Der Nutzen der Talsperre
Mulholland, ein autodidaktischer Bauingenieur und gebürtiger Ire, hatte den mit 380 km längsten Aquädukt der Welt vom Owens Valley nach Los Angeles entworfen und gebaut. Dieser diente seit seiner Fertigstellung 1913 der Wasserversorgung von Los Angeles. Die Stadt wuchs aber so schnell, dass ab 1920 mehr Wasser benötigt wurde. Mehrere kleinere Stauseen wurden 1921 gebaut, um die Stadt im Falle einer Dürre oder eines Schadens an dem Aquädukt zu versorgen, aber es wurde ein noch größeres Reservoir benötigt.
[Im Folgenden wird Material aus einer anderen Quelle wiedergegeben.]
(* ===== verification/TcpOutput.v ===== *)
(** * Sending what the window allows (tcp_output)

    The loop of tcp_output as a sequence of turns, each of which gives one
    datagram to the driver and moves one segment from the unsent queue to the
    end of the unacknowledged one. *)
From S2P Require Import Prelude Inet Checksum Heap Pbuf PbufSpec PbufProps InetChksum Stack Chains Words Ip IpProps TcpBase TcpOut Frame TcpSpec TcpEnqueue IpInProps IpOut TcpAck TcpWire.
#[local] Open Scope string_scope.
#[local] Open Scope list_scope.
#[local] Open Scope Z_scope.

(** ** The flags of a header *)
Definition or_flags (f : Z) (hdr : list Z) : list Z :=
  take 13 hdr ++ [Z.lor (nth 13 hdr 0) f] ++ drop 14 hdr.

Lemma lor_u8 a b : is_u8 a -> is_u8 b -> is_u8 (Z.lor a b).
Proof.
  unfold is_u8. intros Ha Hb. split; [apply Z.lor_nonneg; lia|].
  rewrite <- (Z.mod_small a (2 ^ 8)), <- (Z.mod_small b (2 ^ 8)), <- !Z.land_ones by lia.
  rewrite <- Z.land_lor_distr_l, Z.land_ones by lia. apply Z.mod_pos_bound. lia.
Qed.

Lemma or_flags_ok f hdr : length hdr = 20%nat -> bytes_ok hdr -> is_u8 f ->
  length (or_flags f hdr) = 20%nat /\ bytes_ok (or_flags f hdr).
Proof.
  intros Hl Hok Hf. do 20 (destruct hdr as [|? hdr]; [done|]). destruct hdr; [|done]. split; [done|].
  unfold or_flags. cbn [take drop app nth]. rewrite !bytes_ok_cons in *. intuition auto using lor_u8.
Qed.

Lemma ack_u8 : is_u8 TCP_ACK.
Proof. done. Qed.
Lemma or_flags_seqno f hdr : length hdr = 20%nat -> take 4 (drop 4 (or_flags f hdr)) = take 4 (drop 4 hdr).
Proof. intros Hl. do 20 (destruct hdr as [|? hdr]; [done|]). done. Qed.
Mulholland hatte schon 1911 den San Francisquito Canyon, ca. 50 km nördlich von Los Angeles, als eine mögliche Stelle für eine Talsperre angesehen. Der Aquädukt lief den Canyon entlang, und zwei Generatorstationen nutzten Wasser des Aquädukts, um elektrischen Strom für Los Angeles zu erzeugen. Der Ort schien ideal zu sein, nicht nur weil der Stausee vor einer Dürre schützen würde, sondern auch weil er Ersatzwasser nach Los Angeles leiten konnte, wenn der Aquädukt von Erdbeben beschädigt oder sabotiert würde.
Der Bau der Staumauer
Heute wissen Geologen, dass der Fels im San Francisquito Canyon ungeeignet ist, um eine Talsperrenanlage darauf zu gründen. Aber in den 1920er Jahren fanden zwei der führenden Geologen und Bauingenieure in Kalifornien, John C. Branner von der Stanford University und Carl E. Grunsky, keine Störungen in dem Fels. Die Staumauer wurde sogar direkt über die San Francisquito-Erdbebenverwerfung gebaut, wobei diese allerdings bis heute inaktiv ist. Grunsky war 1928 einer derjenigen, die mit der Untersuchung der Ursachen des Dammbruchs beauftragt wurden, zusammen mit seinem Sohn E. L. Grunsky und dem Geologen der Stanford University Bailey Willis. Sie fanden, dass insbesondere der Boden auf der Ostseite ungeeignet war, da dort neben einem alten Erdrutsch im Untergrund ein von zahlreichen Rissen durchsetzter Glimmerschiefer anstand, der durch Sickerwasser anschwoll und so zu Hebungen führte.[1]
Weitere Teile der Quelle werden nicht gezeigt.